2018 Hawaii False Missile Alert

  • January 13, 2018: A Hawaii Emergency Management Agency employee pushed the wrong button during a ballistic missile alert drill, sending a live emergency alert to all phones, TVs, and radios statewide: "BALLISTIC MISSILE THREAT INBOUND TO HAWAII. SEEK IMMEDIATE SHELTER."
  • During the 2017-2018 North Korea crisis, the alert was widely interpreted as a nuclear attack from North Korea
  • It took 38 minutes to issue a retraction. A subsequent FCC investigation cited insufficient management controls, poor software design, and human factors
  • Hawaii EMA administrator Vern Miyagi and executive officer Toby Clairmont resigned in the aftermath

The Problem of False Alarms

Early warning systems are designed with extreme sensitivity to ensure real attacks are detected. This means false alarms are inevitable. The question becomes: how many false alarms before a real one is dismissed or a false one believed?

Human Decisions That Saved Us

In several incidents, individual humans chose to deviate from protocol or question their systems:

Vasili Arkhipov (1962)

  • Soviet submarine officer during Cuban Missile Crisis
  • Captain and political officer wanted to launch nuclear torpedo
  • Arkhipov was the only one of three required officers to refuse
  • Often described as "the man who saved the world"

Stanislav Petrov (1983)

  • Soviet missile defense officer on duty during false alarm
  • System showed 5 U.S. missiles incoming
  • Decided system was malfunctioning based on several factors
  • Did not report it as attack, contrary to protocol

Boris Yeltsin (1995)

  • First time Russian nuclear briefcase was activated for possible use
  • Had minutes to decide whether to launch retaliatory strike
  • Chose to wait; rocket was identified as scientific before deadline

Lessons Learned

What These Incidents Teach Us

  • Systems Fail: Even sophisticated early warning systems produce false alarms
  • Humans Are Critical: Final decisions should involve human judgment
  • Time Pressure Is Dangerous: Short decision windows increase risk
  • Communication Matters: Many incidents worsened by poor communication
  • Single Points of Failure: Sometimes one person made the difference

Policy Changes Resulting from Close Calls

  • Moscow-Washington hotline (after Cuban Missile Crisis)
  • Improved early warning verification procedures
  • De-alerting discussions (ongoing)
  • Pre-notification of missile tests

Modern Risks

While some Cold War risks have diminished, new concerns have emerged:

Current Concerns

  • Cyber Vulnerabilities: Could false data be injected into warning systems?
  • Hypersonic Weapons: Reduced warning time increases pressure
  • Automated Decision Systems: Reduced human oversight risk in defense workflows
  • More Nuclear States: Nine countries, more potential for error
  • Arms Control Erosion: Less verification, more uncertainty

The Ongoing Risk

Nuclear close calls are not just history. The technical and human factors that caused past incidents still exist. Maintaining awareness and improving safeguards remains critical.
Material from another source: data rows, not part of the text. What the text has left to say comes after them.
(** X15. A product that has been created can be bought. After a
    creation answered 201 with product [p] under identifier [id], a
    valid request for [0 < q <= stock] units of [id] whose order row fits
    its columns is answered 201: the order is for [q] units of [id], its
    total is the price stored for [p] times [q], and the stock becomes
    the stock stored minus [q]. *)
Theorem created_product_can_be_bought d req sid now id p st t buy q sid' now' :
  conforms d -> 0 <= products_seq d ->
  run (create_product req) sid now (quiescent d) =
    Some (mkResponse 201 (ProductBody id p), st, t) ->
  productId buy = Val (of_Z id) ->
  empty (email_of buy) = false ->
  quantity buy = Val (of_Z q) ->
  0 < q <= p_stock p ->
  order_fits (committed st) (email_of buy) (p_price p) q ->
  exists o st' t',
    run (purchase buy) sid' now' st =
      Some (mkResponse 201 (PurchaseBody o (of_Z (p_stock p - q))), st', t') /\
    o_product_id o = id /\ o_quantity o = q /\
    o_total_price o = p_price p * q /\
    products (committed st') !! id = Some (set_stock p (p_stock p - q) now').
Proof.
  intros Hd Hseq0 Hrun Hpid Hem Hqv Hq Hfit.
  destruct (create_product_cases d req sid now) as (r & d' & t1 & Hrun' & Hc).
  rewrite Hrun in Hrun'. injection Hrun' as <- -> <-.
  destruct Hc as [[Hs _]|(u & p1 & Hr & -> & Hseq & _ & _ & _ & _ & _ & Hprice
                          & _ & Hstock & _)].
  { simpl in Hs. destruct Hs as [|[|[|[]]]]; discriminate. }
  injection Hr as -> <-.
  assert (conforms (after_creation d p)) as Hd'.
  { unfold conforms. simpl. apply map_Forall_insert_2; [|exact Hd].
    apply int4_ok_bounds in Hseq. split; [lia|].
    split; [apply (to_int4_ok _ _ Hstock)|apply (to_numeric_bound _ _ Hprice)]. }
  apply int4_ok_bounds in Hseq.
  assert (qty_of buy = of_Z q) as Hqty.
  { unfold qty_of, num_or. rewrite Hqv. unfold falsy, of_Z.
    destruct (Qeq_bool (inject_Z q) 0) eqn:Hz; [|reflexivity].
    apply Qeq_bool_eq in Hz. apply (inject_Z_injective q 0) in Hz. lia. }
  do 3 eexists. split.
  - apply (purchase_ok (after_creation d p) buy (of_Z (products_seq d + 1))
             (products_seq d + 1) p q sid' now'); try assumption.
    + unfold falsy, of_Z. apply not_true_iff_false. intros H.
      apply Qeq_bool_eq in H.
      apply (inject_Z_injective (products_seq d + 1) 0) in H. lia.
    + apply to_int4_of_Z, int4_ok_bounds. lia.
    + simpl. apply lookup_insert_eq.
  - simpl. rewrite lookup_insert_eq. repeat split; reflexivity.
Qed.

Lemma created_product_can_be_bought_witness :
  exists o st' t',
    run (purchase {| productId := Val (of_Z 2); buyerEmail := Val "a@b.com";
                     quantity := Val (of_Z 3) |}) 1 1001
        (quiescent
           (after_creation shop
              {| p_user_id := 7; p_name := "Lanzones"; p_description := "Fresh";
                 p_price := 1999; p_category := "fruit"; p_stock := 4;
                 p_image_url := None; p_created_at := 1000;
                 p_updated_at := 1000 |})) =
      Some (mkResponse 201 (PurchaseBody o (of_Z 1)), st', t') /\
    o_total_price o = 5997.
Proof.
  destruct (created_product_can_be_bought shop
              {| r_email := Val "ana@shop.ph"; r_name := Val "Lanzones";
                 r_description := Val "Fresh"; r_price := Val (Fin (1999 # 100));
                 r_category := Val "fruit"; r_stock := Val (of_Z 4);
                 r_imageUrl := Absent |} 0%nat 1000 2
              {| p_user_id := 7; p_name := "Lanzones"; p_description := "Fresh";
                 p_price := 1999; p_category := "fruit"; p_stock := 4;
                 p_image_url := None; p_created_at := 1000;
                 p_updated_at := 1000 |}
              (quiescent
                 (after_creation shop
                    {| p_user_id := 7; p_name := "Lanzones";
                       p_description := "Fresh"; p_price := 1999;
                       p_category := "fruit"; p_stock := 4;
                       p_image_url := None; p_created_at := 1000;
                       p_updated_at := 1000 |}))
              [ev (SelectUserId "ana@shop.ph");
               ev (InsertProduct 7 "Lanzones" "Fresh" (Fin (1999 # 100)) "fruit"
                     (of_Z 4) None)]
              {| productId := Val (of_Z 2); buyerEmail := Val "a@b.com";
                 quantity := Val (of_Z 3) |} 3 1%nat 1001)
    as (o & st' & t' & Hrun & _ & _ & Htot & _).
  - exact conforms_shop.
  - simpl. lia.
  - vm_compute. reflexivity.
  - reflexivity.
  - reflexivity.
  - reflexivity.
  - simpl. lia.
  - repeat split; reflexivity.
  - exists o, st', t'. split; [exact Hrun|exact Htot].
Defined.
Lemma round2_mono x y : (x <= y)%Q → (round2 x <= round2 y)%Q.
Proof.
  intros Hxy. unfold round2, Qdiv. change (/ 100)%Q with (1 # 100)%Q.
  assert (rint (x * 100) <= rint (y * 100))%Z as H by (apply rint_mono; lra).
  rewrite Zle_Qle in H. lra.
Qed.

(** ** Smallest, mean and largest of a column *)

Lemma Qmin_list_foldl (xs : list Q) (m0 : Q) :
  let m := foldl (λ m y, if Qltb y m then y else m) m0 xs in
  (m <= m0)%Q ∧ Forall (λ v, m <= v)%Q xs.
Proof.
  revert m0. induction xs as [|x xs IH]; intros m0; simpl.
  - split; [lra|done].
  - destruct (IH (if Qltb x m0 then x else m0)) as [Hle Hall].
    destruct (Qltb x m0) eqn:Hlt;
      [apply Qltb_lt in Hlt|apply Qltb_ge in Hlt];
      (split; [lra|apply Forall_cons; split; [lra|done]]).
Qed.

Lemma Qmax_list_foldl (xs : list Q) (m0 : Q) :
  let m := foldl (λ m y, if Qltb m y then y else m) m0 xs in
  (m0 <= m)%Q ∧ Forall (λ v, v <= m)%Q xs.
Proof.
  revert m0. induction xs as [|x xs IH]; intros m0; simpl.
  - split; [lra|done].
  - destruct (IH (if Qltb m0 x then x else m0)) as [Hle Hall].
    destruct (Qltb m0 x) eqn:Hlt;
      [apply Qltb_lt in Hlt|apply Qltb_ge in Hlt];
      (split; [lra|apply Forall_cons; split; [lra|done]]).
Qed.

Lemma Qmin_list_le xs m : Qmin_list xs = Some m → Forall (λ v, m <= v)%Q xs.
Proof.
  destruct xs as [|x xs]; [done|]. intros [= <-].
  destruct (Qmin_list_foldl xs x) as [Hle Hall].
  apply Forall_cons. split; [done|done].
Qed.

Lemma Qmax_list_le xs m : Qmax_list xs = Some m → Forall (λ v, v <= m)%Q xs.
Proof.
  destruct xs as [|x xs]; [done|]. intros [= <-].
  destruct (Qmax_list_foldl xs x) as [Hle Hall].
  apply Forall_cons. split; [done|done].
Qed.
(** ** Pickup bombs *)

Lemma pickUp_spec m b ps :
  (pickUp m b ps).2
  = map (fun e : string * Player =>
           (e.1, if takesBomb m b e.2 then setHasBomb true e.2 else e.2)) ps /\
  (pickUp m b ps).1
  = (if existsb (fun e : string * Player => takesBomb m b e.2) ps
     then setCollected true 0 b else b).
Proof.
  revert b. induction ps as [|[pid p] ps IH]; intros b; cbn [pickUp map existsb fst snd].
  - auto.
  - change (negb (p_hasBomb p) && checkBombCollision m p b) with (takesBomb m b p).
    destruct (takesBomb m b p); cbn [fst snd orb].
    + destruct (IH (setCollected true 0 b)) as (E2 & E1). rewrite E2, E1.
      split; [reflexivity|].
      destruct (existsb _ ps); reflexivity.
    + destruct (IH b) as (E2 & E1). rewrite E2, E1. auto.
Qed.

(** X10.  An available pickup bomb is taken by every player without a bomb
    that overlaps it in the tick, not only by the first: each of them gets
    [hasBomb], players that hold a bomb or do not overlap are unchanged, and
    the bomb is marked collected with its respawn timer at 0 exactly when
    some player took it. *)
Theorem bomb_taken_by_all (m : MapGeom) (b : Bomb) (ps : list (string * Player)) :
  (pickUp m b ps).2
  = map (fun e : string * Player =>
           (e.1, if takesBomb m b e.2 then setHasBomb true e.2 else e.2)) ps /\
  (pickUp m b ps).1
  = (if existsb (fun e : string * Player => takesBomb m b e.2) ps
     then setCollected true 0 b else b) /\
  (forall pid p, (pid, p) ∈ ps -> takesBomb m b p = true ->
     (pid, setHasBomb true p) ∈ (pickUp m b ps).2 /\
     bm_collected (pickUp m b ps).1 = true /\ bm_respawnTimer (pickUp m b ps).1 = 0).
Proof.
  destruct (pickUp_spec m b ps) as (E2 & E1). repeat apply conj; [exact E2|exact E1|].
  intros pid p Hin Ht. rewrite E2, E1. repeat apply conj.
  - apply list_elem_of_fmap. exists (pid, p). cbn [fst snd]. rewrite Ht. auto.
  - assert (Ex : existsb (fun e : string * Player => takesBomb m b e.2) ps = true).
    { apply existsb_exists. exists (pid, p). split; [apply list_elem_of_In; exact Hin|exact Ht]. }
    rewrite Ex. reflexivity.
  - assert (Ex : existsb (fun e : string * Player => takesBomb m b e.2) ps = true).
    { apply existsb_exists. exists (pid, p). split; [apply list_elem_of_In; exact Hin|exact Ht]. }
    rewrite Ex. reflexivity.
Qed.
(** ** Statements and sample data for the subscription endpoints *)

(** A request body with no field set. *)
Definition no_fields : SubscribeStatistic :=
  {| name := None; year := None; type := None; tmdbid := None;
     imdbid := None; tvdbid := None; doubanid := None; season := None;
     poster := None; backdrop := None; vote := None; description := None |}.

(** Season 1 of the title with the numeric catalog id 603. *)
Definition title_603 : SubscribeStatistic :=
  {| name := Some "The Matrix"; year := Some "1999"; type := Some "tv";
     tmdbid := Some 603; imdbid := None; tvdbid := None; doubanid := None;
     season := Some 1; poster := None; backdrop := None;
     vote := Some 8.5%float; description := None |}.

(** The same identity reported with other descriptive fields. *)
Definition title_603_renamed : SubscribeStatistic :=
  {| name := Some "Matrix"; year := Some "2003"; type := Some "tv";
     tmdbid := Some 603; imdbid := Some "tt0133093"; tvdbid := None;
     doubanid := Some "1291843"; season := Some 1;
     poster := Some "poster.jpg"; backdrop := None;
     vote := Some 9.0%float; description := Some "resubmitted" |}.

(** C3, as the claim states it: a report with neither catalog id is
    rejected with [InvalidIdentity]. *)
Definition rejects_missing_identity : Prop :=
  forall subscribe db,
    tmdbid subscribe = None -> doubanid subscribe = None ->
    subscribe_add subscribe db = Err InvalidIdentity.
(** The body of that loop. *)
Definition forms_step (int : string → option Z) (st : forms_state)
  (line : string) : option forms_state :=
  let new_line := Py.strip_ws line in
  if bool_decide (new_line = "") then
    if bool_decide (poetry_name st ≠ "") then
      Some (FormsState
              (<[poetry_name st := (count st, rhyme st)]> (poetry_dict st))
              "" [] [])
    else Some st
  else if bool_decide (poetry_name st = "") then
    Some (FormsState (poetry_dict st) new_line (count st) (rhyme st))
  else
    let parts := Py.split new_line in
    p0 ← Py.getitem parts 0;
    n ← int p0;
    p1 ← Py.getitem parts 1;
    Some (FormsState (poetry_dict st) (poetry_name st)
            (count st ++ [n]) (rhyme st ++ [p1])).

Definition read_poetry_form_descriptions (int : string → option Z)
  (poetry_forms_file : list string)
  : option (gmap string (list Z * list string)) :=
  st ← Py.for_ poetry_forms_file (forms_step int)
         (FormsState ∅ "" [] []);
  if bool_decide (poetry_name st ≠ "") then
    Some (<[poetry_name st := (count st, rhyme st)]> (poetry_dict st))
  else Some (poetry_dict st).

(** The small files of the docstrings of [poetry_reader.py]. *)
Definition pronunciation_small : list string :=
  [";;; A comment line" +:+ Py.str [ascii_of_nat 10];
   "CAMPBELL  K AE1 M B AH0 L" +:+ Py.str [ascii_of_nat 10];
   "GRIES  G R AY1 Z" +:+ Py.str [ascii_of_nat 10];
   "SMITH  S M IH1 TH" +:+ Py.str [ascii_of_nat 10]].

Definition poetry_forms_small : list string :=
  (λ l, l +:+ Py.str [ascii_of_nat 10]) <$>
  ["Haiku"; "5 *"; "7 *"; "5 *"; "";
   "Limerick"; "8 A"; "8 A"; "5 B"; "5 B"; "8 A"].

(** ** Predicates used in the statements *)

(** [poem_lines[i].split()[-1]], the word that [all_lines_rhyme] reads
    at index [i]. *)
Definition last_word (poem_lines : POEM) (i : Z) : option string :=
  line ← Py.getitem poem_lines i;
  Py.getitem (Py.split line) (-1).

(** The loop of [get_last_syllable], before its result is unpacked. *)
Definition last_syllable_loop (word_phonemes : PHONEMES)
  : option (Py.flow PHONEMES unit) :=
  Py.for_ret (Py.range_down (length word_phonemes))
    (λ (_ : unit) i,
       p ← Py.getitem word_phonemes i;
       v ← is_vowel_phoneme p;
       if v : bool then Some (Py.Return (Py.slice_from word_phonemes i))
       else Some (Py.Continue ()))
    ().

(** The two loops of [all_lines_rhyme]. *)
Definition collect_last_syllables (poem_lines : POEM)
  (word_to_phonemes : PRONUNCIATION_DICT) (lines_to_check : list Z)
  (last : list PHONEMES) : option (Py.flow bool (list PHONEMES)) :=
  Py.for_ret lines_to_check
    (λ last i,
       line ← Py.getitem poem_lines i;
       w ← Py.getitem (Py.split line) (-1);
       let ending_word := transform_string w in
       match word_to_phonemes !! ending_word with
       | None => Some (Py.Return false)
       | Some phonemes =>
           syll ← get_last_syllable phonemes;
           Some (Py.Continue (last ++ [syll]))
       end)
    last.

Definition compare_to_first (last js : list PHONEMES)
  : option (Py.flow bool unit) :=
  Py.for_ret js
    (λ (_ : unit) j,
       first ← Py.getitem last 0;
       if bool_decide (j ≠ first) then Some (Py.Return false)
       else Some (Py.Continue ()))
    ().

(** The line at index [i] ends in a known word whose last syllable is
    [k]; it ends in a word that is not in the dictionary. *)
Definition known_kernel (poem_lines : POEM)
  (word_to_phonemes : PRONUNCIATION_DICT) (i : Z) (k : PHONEMES) : Prop :=
  ∃ w ph, last_word poem_lines i = Some w ∧
          word_to_phonemes !! transform_string w = Some ph ∧
          get_last_syllable ph = Some k.
Lemma inverse_NoDup m : NoDup (Obj.keys (inverseNestedObject m)).
Proof. apply outer_NoDup. constructor. Qed.

Lemma inverse_keys m k :
  k ∈ Obj.keys (inverseNestedObject m) <->
  exists l1 v, (l1, v) ∈ own_entries m /\ is_objectlike v = true /\
               k ∈ Obj.keys (own_entries v).
Proof.
  unfold inverseNestedObject, inverseNestedObject_run. rewrite outer_keys. simpl.
  split; [|auto]. intros [H|H]; [by apply elem_of_nil in H | done].
Qed.

Lemma inverse_warnings_skipped m : inverse_warnings m = skipped (own_entries m).
Proof. unfold inverse_warnings, inverseNestedObject_run. by rewrite outer_warned. Qed.

Lemma get2_Some o inner outer x :
  get2 o inner outer = Some x <->
  exists row, Obj.get inner o = Some row /\ prop outer row = Some x.
Proof.
  unfold get2. destruct (Obj.get inner o) as [row|]; split.
  - intros H. by exists row.
  - by intros (? & [= <-] & ?).
  - done.
  - by intros (? & ? & ?).
Qed.

Lemma oprop_Some k v x :
  oprop k v = Some x <-> is_objectlike v = true /\ prop k v = Some x.
Proof. unfold oprop. destruct (is_objectlike v); split; intros; try tauto; try done; by destruct H. Qed.

Lemma wf_inverse m : wf m = true -> wf (JObj (inverseNestedObject m)) = true.
Proof.
  intros Hwf. apply wf_JObj. split; [apply inverse_NoDup|].
  intros inner row Hin.
  pose proof (In_get _ _ _ (inverse_NoDup m) Hin) as Hget.
  destruct (inverse_rows m _ _ Hget) as (r & -> & Hnd).
  apply wf_JObj. split; [done|]. intros outer x Hx.
  assert (H2 : get2 (inverseNestedObject m) inner outer = Some x).
  { apply get2_Some. exists (JObj r). split; [done|]. by apply In_get. }
  rewrite inverse_get2 in H2 by done.
  destruct (prop outer m) as [v|] eqn:Ev; [|done].
  apply oprop_Some in H2 as [_ H2].
  eapply wf_prop; [|exact H2]. eapply wf_prop; [exact Hwf|exact Ev].
Qed.

(** ** Objects as finite maps *)

Lemma lookup_to_map o k : to_map o !! k = Obj.get k o.
Proof.
  unfold to_map. induction o as [|[k' v] o IH]; simpl; [done|].
  destruct (String.eqb_spec k k') as [->|Hne].
  - apply lookup_insert_eq.
  - rewrite lookup_insert_ne by congruence. done.
Qed.

Lemma lookup_to_map2 o k :
  to_map2 o !! k = (fun row => to_map (own_entries row)) <$> Obj.get k o.
Proof. unfold to_map2. by rewrite lookup_fmap, lookup_to_map. Qed.

(** ** The pivot contract *)

(** C6, counterexample: on [{a: [7]}] the array is not skipped; there is no
    warning, and its element comes out under the key of its position. *)
Lemma array_value_is_pivoted :
  ~ pivot_contract (JObj [("a", JArr [JNum 7])]).
Proof.
  intros [_ H].
  destruct (H "a" (JArr [JNum 7]) eq_refl eq_refl) as [Hin _].
  vm_compute in Hin. by apply elem_of_nil in Hin.
Qed.

Lemma elem_of_skipped es k :
  k ∈ skipped es <-> exists v, (k, v) ∈ es /\ is_objectlike v = false.
Proof.
  unfold skipped. rewrite list_elem_of_fmap. split.
  - intros ([k' v] & -> & Hin). apply list_elem_of_filter in Hin as [Hf Hin].
    exists v. split; [done|]. simpl in Hf. by destruct (is_objectlike v).
  - intros (v & Hin & Hv). exists (k, v). split; [done|].
    apply list_elem_of_filter. split; [|done]. simpl. by rewrite Hv.
Qed.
Frequently Asked Questions

How many times have we come close to nuclear war?

There are at least 5-6 well-documented major incidents and potentially dozens of smaller near-misses. The most serious were during the Cuban Missile Crisis (1962), the Petrov incident (1983), and the Norwegian rocket incident (1995). The 2018 Hawaii false missile alert demonstrated that false alarms remain a modern risk. Many incidents remain classified or unknown.

Who is the man who saved the world from nuclear war?

Two individuals are commonly called "the man who saved the world": Vasili Arkhipov (refused to authorize nuclear torpedo launch in 1962) and Stanislav Petrov (correctly identified false alarm in 1983). Both made individual decisions that likely prevented nuclear war.

Could a false alarm still cause nuclear war today?

Yes, the risk still exists. While systems have improved, false alarms still occur. Factors like reduced warning time (hypersonic weapons), cyber vulnerabilities, and degraded communications during crises could still lead to catastrophic miscalculation.